Brodie moved his head negatively before Marsden had finished. Marsden's mouth took a grim down-turn, but he said nothing for a few seconds.
“I'm just thinking whether I should arrest you.”
Brodie tried to brush the threat off, but he realized Marsden could do it, and might do it.
“It would be for you, Mike. Give you time.”
“I'll swim out to Harold's yacht.”
“Don't be pathetic,” Marsden scoffed. “I can stop any yacht leaving the harbour. It wouldn't take five minutes to get a patrol boat.”
“I'll fight the charges, and get away eventually.”
“Brave and stupid words.”
“Andy, if you arrest me, it won't do
us
any good.”
Marsden sighed, and searched the horizon, out to Ma Wan Island, and Lantau, where the junks disappeared in the haze. “I don't know why I bothered with you.”
Brodie's spirits lifted, but he realized Marsden wasn't a man to face rejection.

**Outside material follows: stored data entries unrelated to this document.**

(** A detailed GPU memory that denotes no machine integer is reported when it is the only
    contribution, and accepted when an earlier contribution has requirements without a
    GPU. *)
Lemma gpu_memory_validation_gap :
  let bad := Some (mkHostRequirements None None None
               (Some (Gpu_Detailed None (Some ($"99999999999999999999gb"))))) in
  merge_requirements None bad ($"repository") =
    Err (Metadata_InvalidRequirement ($"repository") ($"$.hostRequirements.gpu.memory")) /\
  is_ok (merge_requirements (sample_requirements 1 ($"1gb")) bad ($"repository")) = true.
Proof. vm_compute. split; reflexivity. Qed.
Lemma checkpoint_calls_reachable calls : checkpoint_calls calls ∈ reachable_states.
Proof.
  induction calls as [|call calls IH] using rev_ind.
  - apply (bool_decide_unpack _). vm_compute. exact I.
  - unfold checkpoint_calls in *. rewrite fold_left_app. cbn [fold_left].
    destruct (fold_left _ calls _) as [c log].
    assert (H := calls_closed). rewrite forallb_forall in H.
    apply list_elem_of_In in IH. specialize (H _ IH). rewrite forallb_forall in H.
    specialize (H call). rewrite <- list_elem_of_In in H. specialize (H (all_calls_complete call)).
    unfold call_closed in H. destruct (checkpoint_call c call) as [c' r]. by prop_of_bool.
Qed.

(** C18: one-time lifecycle stages run at most once, in order, and stop at the first
    failure.  Whatever sequence of start, succeed, fail and interrupt calls is made on a
    new checkpoint, the accepted ones are: the first [k] stages of the order, each started
    and then succeeded, followed by nothing, or by the start of the next stage that is
    still running, or by that start and its failure or interruption, after which nothing
    is ever accepted; and the checkpoint records exactly that. *)
Theorem one_time_stages_run_once calls :
  let '(c, log) := checkpoint_calls calls in
  exists k, (k <= 3)%nat /\ completed_through c = last (take k one_time_order) /\
    ((running c = None /\ failure c = None /\ indeterminate c = false /\ log = completed_log k) \/
     exists s, one_time_order !! k = Some s /\
       ((running c = Some s /\ failure c = None /\ indeterminate c = false /\
         log = completed_log k ++ [CallStart s]) \/
        (running c = None /\ failure c = Some s /\ indeterminate c = false /\
         log = completed_log k ++ [CallStart s; CallFail s]) \/
        (running c = None /\ failure c = None /\ indeterminate c = true /\
         log = completed_log k ++ [CallStart s; CallInterrupt]))).
Proof.
  assert (H := checkpoint_calls_reachable calls). destruct (checkpoint_calls calls) as [c log].
  unfold reachable_states in H. apply elem_of_app in H as [H|H].
  - apply list_elem_of_In, in_map_iff in H as (k & [= <- <-] & Hk). apply in_seq in Hk.
    exists k. split; [lia|]. split; [done|]. left. done.
  - apply list_elem_of_In, in_concat in H as (l & Hl & Hin).
    apply in_map_iff in Hl as (k & <- & Hk). apply in_seq in Hk.
    destruct (one_time_order !! k) as [s|] eqn:E; [|done]. exists k. split; [lia|].
    simpl in Hin. destruct Hin as [[= <- <-]|[[= <- <-]|[[= <- <-]|[]]]]; (split; [done|]); right;
      exists s; (split; [done|]); auto 10.
Qed.

(** ** What a plan means *)

Section plan_meaning.
Context (to_vec : gmap (list N) (list N) -> option (list N)) (Sha256_digest : list N -> list N).
Context (subs : HostSubstitutionInputs).

(** The planned value resolves, in every container environment, to what the configured
    text denotes there. *)
Definition value_denotes (raw : str) (d : DeferredString) : Prop :=
  forall env, denotes to_vec Sha256_digest Prop_LifecycleCommand subs env raw (resolve d env).

Definition process_denotes (raw : CommandValue) (p : LifecycleProcess) : Prop :=
  match raw, p with
  | Command_Shell s, Process_Shell d => value_denotes s d
  | Command_Exec args, Process_Exec ds => Forall2 value_denotes args ds
  | _, _ => False
  end.

Definition command_denotes (raw : RawCommand) (c : LifecycleCommand) : Prop :=
  match raw, c with
  | RawCommand_Shell s, Lifecycle_Process p => process_denotes (Command_Shell s) p
  | RawCommand_Exec args, Lifecycle_Process p => process_denotes (Command_Exec args) p
  | RawCommand_Parallel entries, Lifecycle_Parallel processes =>
      Forall2 (fun e p => fst e = fst p /\ process_denotes (snd e) (snd p)) entries processes
  | _, _ => False
  end.

Definition raw_commands (e : EffectiveMetadata) (s : LifecycleStage) : list RawCommand :=
  match s with
  | Initialize => el_initialize (e_lifecycle e)
  | OnCreate => el_on_create (e_lifecycle e)
  | UpdateContent => el_update_content (e_lifecycle e)
  | PostCreate => el_post_create (e_lifecycle e)
  | PostStart => el_post_start (e_lifecycle e)
  | PostAttach => el_post_attach (e_lifecycle e)
  end.

Lemma plan_value_Ok s raw d :
  plan_value to_vec Sha256_digest s subs raw = Ok d ->
  value_denotes raw d /\ (s = Initialize -> requires_container_environment d = false).
Proof.
  unfold plan_value. intros H.
  destruct (substitute_host _ _ _ _ _) as [v|] eqn:E; cbn [map_err] in H; [|done].
  destruct (_ && _) eqn:Eg in H; [done|]. injection H as <-. split.
  - intros env. by apply substitute_host_Ok.
  - intros ->. rewrite bool_decide_eq_true_2 in Eg by done. by apply andb_false_iff in Eg as [?|?].
Qed.

Lemma plan_values_Ok s args ds :
  try_map (plan_value to_vec Sha256_digest s subs) args = Ok ds ->
  Forall2 value_denotes args ds /\
  (s = Initialize -> existsb requires_container_environment ds = false).
Proof.
  intros H%try_map_Forall2. split.
  - eapply Forall2_impl; [exact H|]. intros a b Hab. exact (proj1 (plan_value_Ok _ _ _ Hab)).
  - intros ->. apply existsb_false_iff. eapply Forall2_Forall_r; [exact H|]. apply Forall_forall.
    intros a _ b Hab. apply plan_value_Ok in Hab as [_ Hb]. auto.
Qed.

He was a winner, and Brodie was trying to understand what was going on behind the blue-black cheeks and glaring convex eyeballs.
“I tell you what, I'll get leave, and fly down to Manila and meet you there, and we can take a few days looking at the bars and the girls. That would be something wouldn't it? We'll work things out quietly while we're down there.”
It was a startling, and pointless idea to Brodie, and left him with what he had avoided in the past, the need to be frank. “Andy, I'm going with somebody,” he said apologetically.
“You're what? Who?”
“The girl you saw me with at the hospital.”
“The physio? Oh, yes, quite a little number.”
“The doctor.”
“You with a doctor?” Marsden said, his face rippling with incredulity. “You're joking.”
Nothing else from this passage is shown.